(TO DO):
The span to repeat in the listing below runs from the line containing "ImageSource_MediaType : string;" to the line containing "match c with", inclusive. Repeat it exactly, and only it.

(PROVIDED INFORMATION):
BEGIN

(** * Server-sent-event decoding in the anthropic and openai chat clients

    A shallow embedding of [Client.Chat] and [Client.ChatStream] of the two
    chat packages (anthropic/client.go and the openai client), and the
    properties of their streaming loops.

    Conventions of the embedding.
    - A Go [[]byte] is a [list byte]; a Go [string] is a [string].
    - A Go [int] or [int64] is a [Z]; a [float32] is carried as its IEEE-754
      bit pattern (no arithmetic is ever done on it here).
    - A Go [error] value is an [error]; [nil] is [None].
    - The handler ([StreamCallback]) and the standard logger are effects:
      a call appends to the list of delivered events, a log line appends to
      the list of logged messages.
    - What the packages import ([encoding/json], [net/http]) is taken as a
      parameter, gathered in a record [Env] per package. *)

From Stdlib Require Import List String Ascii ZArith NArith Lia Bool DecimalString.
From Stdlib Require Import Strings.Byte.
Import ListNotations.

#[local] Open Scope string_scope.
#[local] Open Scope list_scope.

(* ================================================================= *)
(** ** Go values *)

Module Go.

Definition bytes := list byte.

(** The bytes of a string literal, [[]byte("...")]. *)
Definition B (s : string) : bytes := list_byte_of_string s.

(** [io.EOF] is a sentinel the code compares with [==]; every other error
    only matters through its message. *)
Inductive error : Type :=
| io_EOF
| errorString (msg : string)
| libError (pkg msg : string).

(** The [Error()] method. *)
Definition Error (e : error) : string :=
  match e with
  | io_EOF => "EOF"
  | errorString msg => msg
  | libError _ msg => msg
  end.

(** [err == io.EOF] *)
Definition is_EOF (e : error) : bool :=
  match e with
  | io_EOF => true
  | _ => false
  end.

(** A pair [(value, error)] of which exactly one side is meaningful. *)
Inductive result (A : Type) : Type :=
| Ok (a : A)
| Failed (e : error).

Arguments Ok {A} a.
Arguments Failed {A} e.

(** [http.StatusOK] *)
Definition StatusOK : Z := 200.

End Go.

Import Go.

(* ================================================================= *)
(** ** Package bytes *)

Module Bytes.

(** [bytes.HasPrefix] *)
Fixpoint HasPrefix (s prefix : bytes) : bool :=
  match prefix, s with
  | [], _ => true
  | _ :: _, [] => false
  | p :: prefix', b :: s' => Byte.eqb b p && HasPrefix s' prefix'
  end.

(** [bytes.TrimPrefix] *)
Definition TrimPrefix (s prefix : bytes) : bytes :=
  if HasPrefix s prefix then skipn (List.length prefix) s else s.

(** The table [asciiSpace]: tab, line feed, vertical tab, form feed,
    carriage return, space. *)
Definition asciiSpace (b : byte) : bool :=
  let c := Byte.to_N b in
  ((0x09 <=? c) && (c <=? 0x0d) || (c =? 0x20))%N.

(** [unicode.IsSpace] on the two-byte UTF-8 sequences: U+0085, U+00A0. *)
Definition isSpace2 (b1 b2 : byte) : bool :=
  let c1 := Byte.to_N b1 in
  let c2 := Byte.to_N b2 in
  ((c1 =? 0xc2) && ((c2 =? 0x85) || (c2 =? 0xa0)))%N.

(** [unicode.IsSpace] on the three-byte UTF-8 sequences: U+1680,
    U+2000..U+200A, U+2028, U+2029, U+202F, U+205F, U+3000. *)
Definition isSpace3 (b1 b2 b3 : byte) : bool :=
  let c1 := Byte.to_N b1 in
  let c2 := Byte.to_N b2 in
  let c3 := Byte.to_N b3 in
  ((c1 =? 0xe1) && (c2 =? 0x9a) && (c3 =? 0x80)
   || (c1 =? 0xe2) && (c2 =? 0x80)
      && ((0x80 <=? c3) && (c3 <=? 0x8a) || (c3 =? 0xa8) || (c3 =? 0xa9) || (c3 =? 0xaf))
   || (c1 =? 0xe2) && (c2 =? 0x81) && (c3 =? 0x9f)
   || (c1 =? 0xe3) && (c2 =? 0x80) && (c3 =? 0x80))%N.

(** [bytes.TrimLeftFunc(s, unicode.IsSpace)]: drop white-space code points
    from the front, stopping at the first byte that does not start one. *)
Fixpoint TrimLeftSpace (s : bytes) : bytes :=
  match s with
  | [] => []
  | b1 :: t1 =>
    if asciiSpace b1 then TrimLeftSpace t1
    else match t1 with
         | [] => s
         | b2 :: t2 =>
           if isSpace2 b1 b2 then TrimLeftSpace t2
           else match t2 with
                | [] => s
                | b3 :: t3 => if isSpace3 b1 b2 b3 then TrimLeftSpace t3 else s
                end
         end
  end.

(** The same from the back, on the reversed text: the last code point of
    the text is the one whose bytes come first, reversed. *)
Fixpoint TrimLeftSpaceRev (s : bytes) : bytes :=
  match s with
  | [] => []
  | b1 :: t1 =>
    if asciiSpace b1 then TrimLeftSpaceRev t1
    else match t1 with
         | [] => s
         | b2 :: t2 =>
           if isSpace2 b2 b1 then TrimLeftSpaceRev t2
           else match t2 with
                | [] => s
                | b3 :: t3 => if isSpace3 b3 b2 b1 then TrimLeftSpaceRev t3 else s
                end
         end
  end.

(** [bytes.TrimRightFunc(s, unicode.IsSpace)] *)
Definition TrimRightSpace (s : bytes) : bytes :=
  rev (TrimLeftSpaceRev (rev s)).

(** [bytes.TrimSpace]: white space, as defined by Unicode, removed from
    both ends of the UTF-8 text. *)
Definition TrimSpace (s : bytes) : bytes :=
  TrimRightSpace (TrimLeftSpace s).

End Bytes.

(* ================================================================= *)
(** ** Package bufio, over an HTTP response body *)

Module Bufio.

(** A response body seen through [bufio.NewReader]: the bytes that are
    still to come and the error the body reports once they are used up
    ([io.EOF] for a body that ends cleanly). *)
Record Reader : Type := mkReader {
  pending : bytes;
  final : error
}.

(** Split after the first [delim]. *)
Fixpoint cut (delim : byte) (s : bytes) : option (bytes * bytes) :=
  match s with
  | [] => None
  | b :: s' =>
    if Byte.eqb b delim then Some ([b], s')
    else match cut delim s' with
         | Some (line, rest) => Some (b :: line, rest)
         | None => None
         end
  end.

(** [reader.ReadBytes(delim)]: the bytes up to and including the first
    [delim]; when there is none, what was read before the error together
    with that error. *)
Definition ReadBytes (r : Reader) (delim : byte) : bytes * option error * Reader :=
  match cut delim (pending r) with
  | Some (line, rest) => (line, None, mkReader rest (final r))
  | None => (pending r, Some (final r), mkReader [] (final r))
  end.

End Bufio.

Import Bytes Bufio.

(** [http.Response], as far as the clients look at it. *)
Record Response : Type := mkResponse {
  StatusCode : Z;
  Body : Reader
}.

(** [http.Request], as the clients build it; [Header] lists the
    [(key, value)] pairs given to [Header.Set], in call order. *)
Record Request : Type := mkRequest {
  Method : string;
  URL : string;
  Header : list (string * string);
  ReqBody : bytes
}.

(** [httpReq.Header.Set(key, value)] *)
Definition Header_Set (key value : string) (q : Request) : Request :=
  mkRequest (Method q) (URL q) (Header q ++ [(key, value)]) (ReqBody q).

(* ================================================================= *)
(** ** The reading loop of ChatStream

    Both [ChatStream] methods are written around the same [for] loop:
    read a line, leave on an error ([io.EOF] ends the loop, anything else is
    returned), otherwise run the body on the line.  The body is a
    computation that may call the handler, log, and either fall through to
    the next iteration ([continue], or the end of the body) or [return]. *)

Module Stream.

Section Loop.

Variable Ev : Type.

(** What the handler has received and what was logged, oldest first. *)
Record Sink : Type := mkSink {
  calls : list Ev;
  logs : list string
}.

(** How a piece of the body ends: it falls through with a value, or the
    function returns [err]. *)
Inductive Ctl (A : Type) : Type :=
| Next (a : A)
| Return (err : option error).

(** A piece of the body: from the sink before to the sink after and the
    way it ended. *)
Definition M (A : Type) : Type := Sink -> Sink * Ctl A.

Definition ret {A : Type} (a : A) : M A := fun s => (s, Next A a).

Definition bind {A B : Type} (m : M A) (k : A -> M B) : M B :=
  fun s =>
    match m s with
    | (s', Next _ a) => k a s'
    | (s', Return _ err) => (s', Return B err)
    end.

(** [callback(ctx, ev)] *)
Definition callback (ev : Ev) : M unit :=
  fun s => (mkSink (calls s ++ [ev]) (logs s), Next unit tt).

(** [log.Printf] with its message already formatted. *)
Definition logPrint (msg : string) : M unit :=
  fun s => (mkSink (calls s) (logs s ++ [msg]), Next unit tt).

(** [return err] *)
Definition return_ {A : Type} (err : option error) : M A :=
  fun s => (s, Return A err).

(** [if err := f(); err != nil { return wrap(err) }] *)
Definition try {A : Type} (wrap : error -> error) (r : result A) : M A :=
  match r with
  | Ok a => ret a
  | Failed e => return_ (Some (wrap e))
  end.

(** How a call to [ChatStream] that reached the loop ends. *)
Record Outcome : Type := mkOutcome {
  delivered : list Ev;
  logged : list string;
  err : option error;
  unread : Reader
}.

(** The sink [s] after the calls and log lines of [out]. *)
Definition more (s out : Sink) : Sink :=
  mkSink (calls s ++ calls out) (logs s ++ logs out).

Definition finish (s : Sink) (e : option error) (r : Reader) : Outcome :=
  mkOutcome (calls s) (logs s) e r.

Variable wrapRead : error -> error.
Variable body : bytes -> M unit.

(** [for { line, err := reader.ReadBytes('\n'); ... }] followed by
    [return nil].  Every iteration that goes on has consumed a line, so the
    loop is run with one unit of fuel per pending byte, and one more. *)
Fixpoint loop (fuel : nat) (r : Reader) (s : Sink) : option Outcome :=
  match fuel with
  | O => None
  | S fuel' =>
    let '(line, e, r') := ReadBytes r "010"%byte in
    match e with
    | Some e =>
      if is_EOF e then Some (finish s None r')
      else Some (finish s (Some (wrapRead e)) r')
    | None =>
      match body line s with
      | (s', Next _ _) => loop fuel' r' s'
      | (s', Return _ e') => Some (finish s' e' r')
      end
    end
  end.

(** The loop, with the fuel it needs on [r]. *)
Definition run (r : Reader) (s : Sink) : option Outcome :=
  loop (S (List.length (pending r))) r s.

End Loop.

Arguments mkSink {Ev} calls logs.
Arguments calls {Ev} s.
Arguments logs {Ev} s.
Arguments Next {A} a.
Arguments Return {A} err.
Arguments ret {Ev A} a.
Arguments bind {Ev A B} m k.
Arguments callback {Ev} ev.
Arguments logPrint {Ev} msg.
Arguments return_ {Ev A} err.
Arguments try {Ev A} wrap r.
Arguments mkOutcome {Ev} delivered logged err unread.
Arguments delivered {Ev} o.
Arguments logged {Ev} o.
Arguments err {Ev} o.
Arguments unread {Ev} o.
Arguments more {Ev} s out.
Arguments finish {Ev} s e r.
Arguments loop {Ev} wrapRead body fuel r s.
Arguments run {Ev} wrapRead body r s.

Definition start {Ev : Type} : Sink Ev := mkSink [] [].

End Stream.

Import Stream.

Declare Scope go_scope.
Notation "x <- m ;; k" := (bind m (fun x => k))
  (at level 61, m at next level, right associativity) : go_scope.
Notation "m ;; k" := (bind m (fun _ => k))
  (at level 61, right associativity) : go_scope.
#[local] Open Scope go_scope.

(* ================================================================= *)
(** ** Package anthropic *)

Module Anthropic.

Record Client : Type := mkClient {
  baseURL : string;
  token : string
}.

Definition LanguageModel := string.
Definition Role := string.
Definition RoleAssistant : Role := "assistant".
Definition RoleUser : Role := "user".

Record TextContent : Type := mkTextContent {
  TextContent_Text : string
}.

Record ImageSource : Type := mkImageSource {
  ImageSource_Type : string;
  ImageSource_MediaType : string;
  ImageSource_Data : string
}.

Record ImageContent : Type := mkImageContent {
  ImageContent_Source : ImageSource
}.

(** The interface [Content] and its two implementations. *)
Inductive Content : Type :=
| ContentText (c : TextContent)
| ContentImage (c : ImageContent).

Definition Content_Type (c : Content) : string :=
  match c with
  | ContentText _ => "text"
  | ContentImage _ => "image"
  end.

END
BEGIN

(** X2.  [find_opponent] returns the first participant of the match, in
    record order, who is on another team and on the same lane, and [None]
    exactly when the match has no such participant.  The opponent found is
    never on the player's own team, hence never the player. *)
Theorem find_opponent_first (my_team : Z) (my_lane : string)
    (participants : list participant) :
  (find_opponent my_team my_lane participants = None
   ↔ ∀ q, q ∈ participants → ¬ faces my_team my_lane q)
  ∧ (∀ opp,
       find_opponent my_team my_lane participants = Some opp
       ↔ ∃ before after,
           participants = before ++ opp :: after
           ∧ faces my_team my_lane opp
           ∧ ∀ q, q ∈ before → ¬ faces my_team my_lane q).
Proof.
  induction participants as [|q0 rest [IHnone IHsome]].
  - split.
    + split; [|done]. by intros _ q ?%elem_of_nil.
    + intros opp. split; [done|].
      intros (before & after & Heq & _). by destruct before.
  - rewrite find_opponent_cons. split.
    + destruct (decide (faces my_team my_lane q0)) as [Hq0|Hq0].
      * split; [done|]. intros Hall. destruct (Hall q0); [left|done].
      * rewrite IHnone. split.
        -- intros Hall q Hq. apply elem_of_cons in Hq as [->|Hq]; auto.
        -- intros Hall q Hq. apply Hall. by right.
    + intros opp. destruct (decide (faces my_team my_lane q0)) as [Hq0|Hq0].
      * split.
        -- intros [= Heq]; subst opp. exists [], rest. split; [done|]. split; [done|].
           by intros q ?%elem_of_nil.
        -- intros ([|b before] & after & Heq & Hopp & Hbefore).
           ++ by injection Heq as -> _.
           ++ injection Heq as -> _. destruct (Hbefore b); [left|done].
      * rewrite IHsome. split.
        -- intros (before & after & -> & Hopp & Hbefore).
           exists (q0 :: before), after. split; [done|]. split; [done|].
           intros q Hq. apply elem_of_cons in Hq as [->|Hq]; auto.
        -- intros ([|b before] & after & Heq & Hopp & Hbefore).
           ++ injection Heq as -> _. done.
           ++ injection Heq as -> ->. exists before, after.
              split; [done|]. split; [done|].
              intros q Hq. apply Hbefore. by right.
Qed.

END

(EXERCISE SOLUTION):
  ImageSource_MediaType : string;
  ImageSource_Data : string
}.

Record ImageContent : Type := mkImageContent {
  ImageContent_Source : ImageSource
}.

(** The interface [Content] and its two implementations. *)
Inductive Content : Type :=
| ContentText (c : TextContent)
| ContentImage (c : ImageContent).

Definition Content_Type (c : Content) : string :=
  match c with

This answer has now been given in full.